Maggie aconselha e orienta estudantes de design, tem especializações na área, como diz com convicção meio apatetada. Quando está em um de seus intervalos afetivos, conhece o professor adjunto e antropólogo John (Ethan Hawke), escritor frustrado (e angustiado), adepto da corrente teórico-metodológica fictocriticismo – uma espécie de jornalismo antropológico que mistura fato e ficção, observação etnográfica, história arquivística, teoria literária e memórias. Ironicamente, o verniz cultural de John seduz Maggie e os dois se aproximam – enquanto ele lamenta seu casamento sem amor e decepcionante, ela lhe dá palestras motivacionais e apoio ilimitados. Por uma dessas improváveis coincidências fortuitas, como nas histórias de Woody Allen, John a visita em estado de desespero existencial no dia em que Maggie tenta a auto-inseminação – e declara seu amor eterno a ela, além de, naturalmente, pedir para dormir em sua cama. Maggie, meio sem jeito, reponde com um singelo “eu te amo”.
Entra em cena Georgette (Julianne Moore), a esposa de John, uma excêntrica e carreirista acadêmica dinamarquesa. Georgette aparece em princípio como paródia de uma intelectual europeia séria, mas pouco a pouco evolui para uma (convincente) personagem carente e vulnerável – méritos da atriz. As duas estrelas, Moore e Gerwig, têm, notoriamente, personas muito diferentes na tela — Moore exibe técnicas refinadas, Gerwig é sobretudo intuitiva, falsamente superficial — mas juntas elas criam uma conexão que é inesperadamente simpática e acolhedora. Os diálogos entre elas são um dos melhores achados de “O Plano de Maggie”: há algo tão puro em você… e um pouco estúpido, murmura Georgette.

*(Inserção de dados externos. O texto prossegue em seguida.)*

(* ===== verification/System.v ===== *)
(** * libpop on top of the kernel module

    [pop_mem_init] of lib/libpop.c makes system calls, and for the files under
    /dev/boogiepop and /dev/pop Linux answers them with the handlers of
    kmod/boogiepop.c.  [PopSystem] states how: which handler a call runs, on
    which arguments, and what the process can see of the pages that the fault
    handler has installed.  The theorem composes the two programs; [psys] is an
    operating system of this kind, on which its witness runs. *)

From S2P Require Import Prelude CStr LibpopH PopBuf PopMem Boogiepop LinuxExample BoogiepopProps PopMemProps.

(** ** What Linux does with the files of the module *)

(** What a descriptor refers to: /dev/boogiepop, an open pop device, or the
    pagemap of the process at an offset. *)
Variant ofile : Type := FControl | FPop (f : positive) | FPagemap (off : Z).

Definition is_pagemap (o : option ofile) : Prop := exists off, o = Some (FPagemap off).

Definition DEVPOPDIR : cstr := lit "/dev/pop/".

(** The memory of the calling process: what is written can be read back, and
    no other call of the kernel that the module makes to register a device
    touches it. *)
Class UserMem (P : Type) `{Kapi P} : Prop := {
  copy_roundtrip data r p p' : copy_to_user data r p = Some p' -> copy_from_user data p' = Some r;
  user_get data d b f p :
    copy_from_user data (pci_get_domain_bus_and_slot d b f p).2 = copy_from_user data p;
  user_put data pd p : copy_from_user data (pci_dev_put pd p) = copy_from_user data p;
  user_alloc data pd size p : copy_from_user data (pci_alloc_p2pmem pd size p).2 = copy_from_user data p;
  user_free data pd a size p : copy_from_user data (pci_free_p2pmem pd a size p) = copy_from_user data p;
  user_kmalloc data p : copy_from_user data (kmalloc_ok p).2 = copy_from_user data p;
  user_misc data n p : copy_from_user data (misc_register n p).2 = copy_from_user data p
}.

(** Page faults of a file. *)
Definition fault_of (f : positive) (e : kevent) : Prop := exists pg, e = EFault (Some f) pg.

Class PopSystem (W P : Type) `{Posix W} `{KapiOk P} : Type := {
  w_kernel : W -> kstate P;
  w_file : W -> Z -> option ofile;
  w_maps : W -> Z -> option (vma * positive);   (* the mapping of a pop device at a page *)
  page_4k : sys_pagesize (W:=W) = 4096;
  (** A descriptor is new; misc devices are found by name, and the handler for
      opening a pop device gets the last component of the path. *)
  open_spec path w fd w' : sys_open path w = (fd, w') ->
    w_maps w' = w_maps w /\ (path = DEVPOP \/ path = PAGEMAP -> w_kernel w' = w_kernel w) /\
    (0 <= fd -> (path = DEVPOP -> w_file w' fd = Some FControl) /\
       (path = PAGEMAP -> w_file w' fd = Some (FPagemap 0)) /\
       (forall name, path = DEVPOPDIR ++ name -> exists f,
          pop_dev_open f name (w_kernel w) = Ret (0, w_kernel w') /\ w_file w' fd = Some (FPop f)));
  close_spec fd w : w_file w fd = Some FControl \/ is_pagemap (w_file w fd) ->
    w_kernel (sys_close fd w).2 = w_kernel w /\ w_maps (sys_close fd w).2 = w_maps w;
  (** Closing the descriptor does not unmap: the mapping keeps the file open. *)
  close_mapped fd f pg v w : w_file w fd = Some (FPop f) -> w_maps w pg = Some (v, f) ->
    w_kernel (sys_close fd w).2 = w_kernel w /\ w_maps (sys_close fd w).2 = w_maps w;
  (** The structure lies in the memory of the process, where the module reads
      and writes it.  The handler returns from every state that the module's
      invariant holds in. *)
  ioctl_spec fd r w ret r' w' : w_file w fd = Some FControl -> kinv (w_kernel w) ->
    sys_ioctl fd POP_P2PMEM_REG r w = ((ret, r'), w') ->
    w_file w' fd = Some FControl /\
    exists data p, quiet (k_env (w_kernel w)) p /\ copy_from_user data p = Some r /\
      pop_ioctl POP_P2PMEM_REG data (with_env p (w_kernel w)) = Ret (ret, w_kernel w') /\
      copy_from_user data (k_env (w_kernel w')) = Some r';
  (** A mapping has whole pages and starts on a page, in memory and in the file;
      a locked one is populated by faults.  Addresses of a process are below
      [2 ^ 47], and a mapping ends before the last offset of the file ([EINVAL],
      [EOVERFLOW]). *)
  mmap_spec fd len off w a w' f : w_file w fd = Some (FPop f) -> 0 <= len < 2 ^ 64 -> 0 <= off < 2 ^ 64 ->
    sys_mmap len MAP_device fd off w = (a, w') -> 0 <= a ->
    let v := Vma a (a + pages_for len * 4096) (off / 4096) in
    w_file w' fd = Some (FPop f) /\ 0 < len /\ off `mod` 4096 = 0 /\ off + pages_for len * 4096 < 2 ^ 64 /\
    a `mod` 4096 = 0 /\ vm_end v <= 2 ^ 47 /\
    (forall pg, vm_start v <= pg * 4096 < vm_end v -> w_maps w' pg = Some (v, f)) /\
    exists k es, pop_dev_mmap f v (w_kernel w) = Ret ((0, true), k) /\
      Forall (fault_of f) es /\ steps kstep k es (w_kernel w');
  lseek_spec fd o off w r w' : w_file w fd = Some (FPagemap o) ->
    sys_lseek fd off w = (r, w') ->
    w_kernel w' = w_kernel w /\ w_maps w' = w_maps w /\
    w_file w' fd = Some (FPagemap (if r <? 0 then o else off));
  (** pagemap, as a process with CAP_SYS_ADMIN reads it: eight bytes per page,
      the frame number in the low 55 bits, and higher bits for a page that is
      present; the pages of a mapping are those its fault handler installs. *)
  pagemap_spec fd o w ret bytes w' : w_file w fd = Some (FPagemap o) ->
    sys_read fd 8 w = ((ret, bytes), w') ->
    w_kernel w' = w_kernel w /\ w_maps w' = w_maps w /\ is_pagemap (w_file w' fd) /\
    forall pg v f pfn k, 1 <= ret -> o = pg * 8 -> w_maps w pg = Some (v, f) ->
      pop_dev_mem_fault (Some f) (vm_pgoff v + (pg - vm_start v / 4096)) (w_kernel w)
        = Ret ((0, Some pfn), k) ->
      length bytes = 8%nat /\ entry_val (Some <$> bytes) <> 0 /\
      entry_val (Some <$> bytes) `mod` 2 ^ 55 = pfn
}.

Greta Gerwig, autora do “plano” e centro de gravidade do filme, consolidou-se como atriz em produções de baixo custo e firmou-se como realizadora em produções ambiciosas, como “Adoráveis Mulheres” e “Barbie”, de 2020 e 2023. Como atriz, sua inteligência se manifesta em observações perspicazes e desejos peculiares, com um toque de autodepreciação que esconde seu talento genuíno. Como realizadora, tornou-se referência incontornável no show business.
Um dos adeptos do fictocriticismo define sua produção literária como:
uma escrita que se dedica à flexão de gêneros, um engajamento literário e teórico com a existência e a individualidade: o que pode resultar dessa união não está claro, mas oferece esperança, entusiasmo e promessa.